MU President Discusses Issues 1University President Grey Dimenna, Esq., sat down with WMCX  sophomore hosts Molly Fitcher and Noah Preschel to discuss topics such as Deferred Action for Childhood Arrivals (DACA) and the Title IX violation concerning the University in March of 2016 on Tuesday, Oct. 31.

The segment, titled “Bird’s Eye View,” was live-streamed on the University’s Facebook page and began with Dimenna describing the DACA email he sent out in early October. The DACA program, according to Fox News, allows individuals called “Dreamersdreamers,” who come to the U.S. illegally as minors, to be protected from immediate deportation.

Dimenna  said that, to the best of his knowledge, the University is not becoming a sanctuary campus.
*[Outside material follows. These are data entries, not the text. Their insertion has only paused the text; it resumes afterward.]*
(* ===== verification/NetDeliver.v ===== *)
(** * Datagrams and echo messages between hosts

    What an IPv4 send puts on the wire or into the table of waiting packets, and
    what the receiver of a datagram or of an echo message does with it. *)

From S2P Require Import Prelude Errno NetTypes NetSum Net NetBytes NetProps NetSafe NetSafeIp NetReceive NetLink.

Section Deliver.
Context {G : Garbage} {W : Type} {E : NetEnv W} (frames : W -> list (list Z)).
Implicit Types (s t : net W) (d : net_device W) (device : Z).
Abbreviation up := (up frames).

(** ** Sending a datagram *)

(** A datagram the device may send, and the neighbour it goes to. *)
Definition sendable s device d (source destination : net_ipv4_addr) (protocol_ : Z) (p : option (list Z)) (n : Z)
  (hop : net_ipv4_addr) : Prop :=
  up s device d /\ (source = net_ipv4_addr_zero \/ source = address (ipv4 d)) /\ ip_unicast destination /\
  0 < protocol_ < 256 /\ buffer_ok p n /\ 20 + n <= mtu d /\
  next_hop_for_device device destination s = Some ((NET_OK, Some hop), s).

(** The datagram it is. *)
Abbreviation sent_datagram s d destination protocol_ p n :=
  (datagram (net_ipv4_identification s) protocol_ (address (ipv4 d)) destination (data_of p n)) (only parsing).

Lemma sendable_source d source destination :
  ip_unicast (address (ipv4 d)) -> configured (ipv4 d) = true ->
  source = net_ipv4_addr_zero \/ source = address (ipv4 d) -> source_for d source destination = inr (address (ipv4 d)).
Proof.
  intros [Ha Hu] Hc Hs. unfold source_for. rewrite Hc. destruct Hs as [-> | ->].
  - rewrite ip_is_zero_spec, bool_decide_eq_true_2 by (done || apply ip_zero_ok). done.
  - destruct (unicast_classes _ Ha Hu) as (-> & _ & _). by rewrite ip_equal_refl.
Qed.

(** Everything up to the resolution of the next hop. *)
Lemma wp_send_datagram s device d source destination protocol_ p n hop (Q : Z -> net W -> Prop) :
  sendable s device d source destination protocol_ p n hop ->
  (forall pk, zlen pk = 1500 -> bytes_ok pk -> data_of (Some pk) (20 + n) = sent_datagram s d destination protocol_ p n ->
   wp ('(result, mac) ← net_arp_resolve device hop;
       match mac with
       | Some mac => net_ethernet_send device mac NET_ETHERTYPE_IPV4 (Some pk) (NET_IPV4_MIN_HEADER_LEN + n)
       | None => if result =? NET_ERR_AGAIN then queue_pending_packet device hop pk (NET_IPV4_MIN_HEADER_LEN + n) else mret result
       end) Q (s <| net_ipv4_identification := u16 (net_ipv4_identification s + 1) |>)) ->
  wp (net_ipv4_send_on device source destination protocol_ p n) Q s.
Proof.
  intros (Hup & Hs & (Hd & Hdu) & Hp & Hbuf & Hn & Hhop) HQ. destruct (up_facts frames s device d Hup) as (_ & Hmtu & (Ha & Hu)).
  pose proof Hup as (Hok & Hnull & Hdev & Hr & Hc & _). unfold net_ipv4_send_on.
  rewrite (proj2 (Z.eqb_neq device NULL)) by done. apply wp_bind. eapply wp_dev; [exact Hdev|].
  rewrite Hr, (proj2 (Z.eqb_neq protocol_ 0)), Hdu by lia. cbn [negb andb orb]. rewrite orb_false_r.
  assert (is_null p && negb (n =? 0) = false) as -> by (destruct p; [done|]; destruct Hbuf as [_ ->]; done).
  rewrite (proj2 (Z.ltb_ge (65535 - 20) n)), (proj2 (Z.ltb_ge (mtu d) (n + 20))) by lia. cbn [orb].
  rewrite sendable_source by done. destruct (unicast_classes _ Ha Hu) as (Hz & _ & _). rewrite Hz, Hu. cbn [negb andb].
  apply wp_bind. eexists _, _. split; [exact Hhop|]. apply wp_bind, wp_gets, wp_bind, wp_modify.
  destruct (ipv4_packet_spec (net_ipv4_identification s) protocol_ (address (ipv4 d)) destination p n) as (rest & Hrest & Hbr & Epk);
    [lia|done|done|done|lia|].
  pose proof (length_data_of p n Hbuf) as Hlen. apply wp_bind. eapply wp_of_option; [exact Epk|]. apply HQ.
  - rewrite length_app, Nat2Z.inj_add, length_datagram. lia.
  - apply Forall_app_2; [|done]. apply datagram_bytes; [lia|done|done|by apply data_of_bytes].
  - unfold data_of at 1. cbn [default]. apply take_app_length'. pose proof (length_datagram (net_ipv4_identification s) protocol_
      (address (ipv4 d)) destination (data_of p n)). lia.
Qed.
(* ===== verification/NetCalls.v ===== *)
(** * Any sequence of calls into the network stack

    The calls a driver, a timer or a protocol makes, in any order and with any
    frames, starting with the tables as the kernel image has them. *)

From S2P Require Import Prelude Errno NetTypes NetSum Net NetBytes NetProps NetSafe NetSafeIp NetReceive NetRegistry.

Section Calls.
Context {G : Garbage} {W : Type} {E : NetEnv W}.
Implicit Types (s t : net W) (d : net_device W) (device : Z).

Inductive call :=
| Register device (name : option (list Z)) (mac : net_mac_addr) (mtu_ : Z) (send : option (Z -> Z -> list Z -> M W Z)) (context : Z)
| Unregister device | RegistryReset | SetDefault device
| Configure device (a m g : net_ipv4_addr) | ClearIpv4 device
| Transmit device (frame : option (list Z)) (n : Z)
| EthernetSend device (destination : net_mac_addr) (ethertype : Z) (p : option (list Z)) (n : Z)
| ArpReset | ArpTick (n : Z) | ArpRequest device (a : net_ipv4_addr) | ArpResolve device (a : net_ipv4_addr)
| Ipv4Reset | Ipv4Tick (n : Z)
| RouteAdd (network_ netmask_ gateway_ : net_ipv4_addr) device (metric_ : Z)
| RouteRemove (network_ netmask_ : net_ipv4_addr) device
| RegisterProtocol (protocol_ : Z) (handler_ : option net_ipv4_protocol_fn) (context : Z) | UnregisterProtocol (protocol_ : Z)
| SendOn device (source destination : net_ipv4_addr) (protocol_ : Z) (p : option (list Z)) (n : Z)
| Send (source destination : net_ipv4_addr) (protocol_ : Z) (p : option (list Z)) (n : Z)
| IcmpInit | SetEchoHandler (h : option Z) (context : Z)
| EchoRequest (source destination : net_ipv4_addr) (identifier sequence : Z) (p : option (list Z)) (n : Z)
| Receive device (frame : option (list Z)) (n : Z).

Definition run_call (c : call) : M (net W) unit :=
  match c with
  | Register device name mac mtu_ send context => net_device_register device name mac mtu_ send context;; mret tt
  | Unregister device => net_device_unregister device;; mret tt
  | RegistryReset => net_device_registry_reset
  | SetDefault device => net_device_set_default device;; mret tt
  | Configure device a m g => net_device_configure_ipv4 device a m g;; mret tt
  | ClearIpv4 device => net_device_clear_ipv4 device
  | Transmit device frame n => net_device_transmit device frame n;; mret tt
  | EthernetSend device destination ethertype p n => net_ethernet_send device destination ethertype p n;; mret tt
  | ArpReset => net_arp_reset
  | ArpTick n => net_arp_tick n
  | ArpRequest device a => net_arp_request device a;; mret tt
  | ArpResolve device a => net_arp_resolve device a;; mret tt
  | Ipv4Reset => net_ipv4_reset
  | Ipv4Tick n => net_ipv4_tick n
  | RouteAdd network_ netmask_ gateway_ device metric_ => net_ipv4_route_add network_ netmask_ gateway_ device metric_;; mret tt
  | RouteRemove network_ netmask_ device => net_ipv4_route_remove network_ netmask_ device;; mret tt
  | RegisterProtocol protocol_ handler_ context => net_ipv4_register_protocol protocol_ handler_ context;; mret tt
  | UnregisterProtocol protocol_ => net_ipv4_unregister_protocol protocol_;; mret tt
  | SendOn device source destination protocol_ p n => net_ipv4_send_on device source destination protocol_ p n;; mret tt
  | Send source destination protocol_ p n => net_ipv4_send source destination protocol_ p n;; mret tt
  | IcmpInit => net_icmp_init;; mret tt
  | SetEchoHandler h context => net_icmp_set_echo_reply_handler h context
  | EchoRequest source destination identifier sequence p n =>
    net_icmp_send_echo_request source destination identifier sequence p n;; mret tt
  | Receive device frame n => net_device_receive device frame n;; mret tt
  end.

Fixpoint run_calls (l : list call) : M (net W) unit :=
  match l with [] => mret tt | c :: l' => run_call c;; run_calls l' end.

(** What C's types and the callers give: bytes are bytes, buffers are as long as
    claimed, a pointer to a device points to one. *)
Definition call_ok (m : gmap Z (net_device W)) (c : call) : Prop :=
  match c with
  | Register device name mac mtu_ send context => (device = NULL \/ known m device) /\ driver_arguments name mac send
  | Configure device a mask g => known m device /\ ip_ok a /\ ip_ok mask /\ ip_ok g
  | ClearIpv4 device => device = NULL \/ known m device
  | Transmit device p n | EthernetSend device _ _ p n => (device = NULL \/ known m device) /\ input_ok p n
  | ArpTick n | Ipv4Tick n => 0 <= n
  | ArpRequest device a | ArpResolve device a => known m device /\ ip_ok a
  | RouteAdd network_ netmask_ gateway_ device _ => known m device /\ ip_ok network_ /\ ip_ok netmask_ /\ ip_ok gateway_
  | SendOn device source destination protocol_ p n =>
    known m device /\ ip_ok source /\ ip_ok destination /\ is_u8 protocol_ /\ input_ok p n
  | Send source destination protocol_ p n => ip_ok source /\ ip_ok destination /\ is_u8 protocol_ /\ input_ok p n
  | EchoRequest source destination _ _ p n => ip_ok source /\ ip_ok destination /\ input_ok p n
  | Receive device p n => known m device /\ input_ok p n
  | _ => True
  end.

Lemma call_ok_extends m m' c : extends m m' -> call_ok m c -> call_ok m' c.
Proof. intros Hx. destruct c; cbn; try done; naive_solver. Qed.

Lemma wp_transmit_any s device p n (Q : Z -> net W -> Prop) :
  net_ok s -> device = NULL \/ known (devs s) device -> input_ok p n -> (forall r t, stepped s t -> Q r t) ->
  wp (net_device_transmit device p n) Q s.
Proof.
  intros Hok Hk [H0 Hp] HQ. pose proof (stepped_refl s Hok) as Hst. unfold net_device_transmit.
  destruct (Z.eqb_spec device NULL) as [|Hn]; [by apply wp_ret, HQ|]. destruct Hk as [|[_ [d Hd]]]; [done|].
  destruct (registered d) eqn:Hr.
  2: { apply wp_bind. eapply wp_dev; [exact Hd|]. rewrite Hr. by apply wp_ret, HQ. }
  destruct (ok_device s device d Hok Hd) as (_ & _ & Hd'). destruct (Hd' Hr) as (_ & Hmtu & send & Ht & Hsend).
  destruct p as [p|]; [|apply wp_bind; eapply wp_dev; [exact Hd|]; rewrite Hr, Ht; by apply wp_ret, HQ]. destruct Hp as [Hl Hb].
  destruct (decide (14 <= n <= 14 + mtu d)) as [Hn14|Hn14].
  - destruct (Hsend device (driver_context d) (take (Z.to_nat n) p) (wire s)) as (r & w & Es).
    pose proof (wp_transmit s device d send (take (Z.to_nat n) p) (drop (Z.to_nat n) p) n r w Q) as Hw.
    rewrite take_drop in Hw. unfold net_device_transmit in Hw. rewrite (proj2 (Z.eqb_neq device NULL)) in Hw by done.
    apply Hw; [done|done|done|done|rewrite length_take; lia|done|done|]. intros t Hsent _. by apply HQ, sent_stepped.
  - apply wp_bind. eapply wp_dev; [exact Hd|]. rewrite Hr, Ht.
    assert ((n <? 14) || (14 + mtu d <? n) = true) as -> by lia. by apply wp_ret, HQ.
Qed.

Lemma wp_ethernet_any s device destination ethertype p n (Q : Z -> net W -> Prop) :
  net_ok s -> device = NULL \/ known (devs s) device -> input_ok p n -> (forall r t, stepped s t -> Q r t) ->
  wp (net_ethernet_send device destination ethertype p n) Q s.
Proof.
  intros Hok Hk [H0 Hp] HQ. destruct Hk as [->|[Hn Hd]]; [by apply wp_ret, HQ, stepped_refl|].
  destruct (decide (p = None /\ n <> 0)) as [[-> Hnz]|Hb].
  - destruct Hd as [d Hd]. unfold net_ethernet_send. rewrite (proj2 (Z.eqb_neq device NULL)) by done.
    apply wp_bind. eapply wp_dev; [exact Hd|]. cbn [is_null andb]. rewrite (proj2 (Z.eqb_neq n 0)) by done. cbn [negb].
    rewrite orb_true_r. by apply wp_ret, HQ, stepped_refl.
  - apply wp_ethernet; [done|done| |intros r t Ht; by apply HQ, sent_stepped]. split; [done|]. destruct p; [done|].
    destruct (decide (n = 0)); [done|]. exfalso. by apply Hb.
Qed.

(** ** The tables before any call

    The statics of the kernel image are zero, and so are the devices of the
    drivers. *)
Definition blank_device : net_device W :=
  mk_net_device (replicate 16 0) net_mac_addr_zero 0 None NULL no_config (mk_nstats 0 0 0 0 0 0 0) false.
Definition net_boot (devices : gset Z) (w : W) : net W :=
  mk_net (gset_to_gmap blank_device devices) (replicate 4 NULL) 0 NULL
    (replicate 16 (mk_entry NET_ARP_ENTRY_EMPTY NULL net_ipv4_addr_zero net_mac_addr_zero 0 0))
    (replicate 8 (mk_slot (mk_route net_ipv4_addr_zero net_ipv4_addr_zero net_ipv4_addr_zero NULL 0) false))
    (replicate 8 (mk_handler 0 (protocol_fn NULL) NULL false))
    (replicate 4 (mk_pending NULL net_ipv4_addr_zero (replicate 1500 0) 0 0 false)) 0 None NULL w.

Lemma unique_replicate {A} (R : A -> A -> Prop) n x : ~ R x x -> unique R (replicate n x).
Proof. intros Hn i j y z [-> _]%lookup_replicate_1 [-> _]%lookup_replicate_1 Hr. done. Qed.

Lemma boot_ok devices w : NULL ∉ devices -> net_ok (net_boot devices w).
Proof.
  intros Hn. split; unfold net_boot; cbn [devs net_devices net_devices_count net_default_device net_arp_cache net_ipv4_routes
    net_ipv4_handlers net_ipv4_pending net_ipv4_identification].
  - intros x d [_ <-]%lookup_gset_to_gmap_Some. split; [done|]. split; [apply no_config_ok|done].
  - by apply lookup_gset_to_gmap_None.
  - split_and!; [done|lia|lia|apply NoDup_nil_2| |done]. intros x. split; [by intros ?%elem_of_nil|].
    intros (_ & d & [_ <-]%lookup_gset_to_gmap_Some & Hr). done.
  - split_and!; [done| |by apply unique_replicate; intros (_ & ? & _)]. apply Forall_replicate.
    split_and!; try done; [apply ip_zero_ok|apply mac_zero_ok].
  - split_and!; [done|by apply Forall_replicate|by apply unique_replicate; intros (? & _)].
  - split; [done|by apply unique_replicate; intros (? & _)].
  - split; [done|]. apply Forall_replicate. split; [apply length_replicate|]. split; [by apply Forall_replicate|done].
  - lia.
Qed.

Context (Hcall : callbacks_ok (W := W)).

Lemma wp_call s c (Q : unit -> net W -> Prop) :
  net_ok s -> call_ok (devs s) c -> (forall t, stepped s t -> Q tt t) -> wp (run_call c) Q s.
Proof using Hcall.
  intros Hok Hc HQ. assert (HQ' : forall t, stepped s t -> wp (mret tt) Q t) by (intros; by apply wp_ret, HQ).
  destruct c; cbn in *.
  all: first [ apply wp_registry_reset | apply wp_clear_ipv4 | apply wp_arp_reset | apply wp_arp_tick | apply wp_ipv4_reset
             | apply wp_ipv4_tick | apply wp_set_echo_handler | apply wp_bind ].
  all: try lazymatch goal with |- wp _ _ _ =>
    first [ apply wp_register | apply wp_unregister | apply wp_set_default | apply wp_configure | apply wp_transmit_any
          | apply wp_ethernet_any | apply wp_request | apply wp_resolve | apply wp_route_add | apply wp_route_remove
          | apply wp_register_protocol | apply wp_unregister_protocol | apply wp_send_on | apply wp_send | apply wp_icmp_init
          | apply wp_echo_request | apply (wp_receive Hcall) ] end.
  all: try first [exact Hok | exact HQ | apply Hc | exact Hc].
  all: intros r t Ht; apply HQ'; first [exact Ht | by apply sent_stepped].
Qed.

Lemma wp_calls s l :
  net_ok s -> Forall (call_ok (devs s)) l -> wp (run_calls l) (fun _ t => net_ok t) s.
Proof using Hcall.
  revert s. induction l as [|c l IH]; intros s Hok Hl; cbn [run_calls]; [by apply wp_ret|].
  apply Forall_cons_1 in Hl as [Hc Hl]. apply wp_bind, wp_call; [done..|]. intros t [Hokt Hx]. apply IH; [done|].
  eapply Forall_impl; [exact Hl|]. intros c'. by apply call_ok_extends.
Qed.
End Calls.
Arguments call : clear implicits.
According to Dimenna, sanctuary campuses pass policies in which they refuse to cooperate with federal authorities in handling and detaining over undocumented students, not just DACA students.

“My reason for not adopting such policies is that I do not believe they are necessary given the limited number of such students attending our University.  I think we can protect those students just as well without passing such a policy,” he explained. 

“My goal in sending the email was to reassure any DACA Monmouth that we care about them and that the University will be as supportive of them as possible,” said Dimenna.  “I also wanted to reaffirm to the campus community the values of inclusion, equality and non-discrimination that I hope are, and will continue to be, the principles of our University.”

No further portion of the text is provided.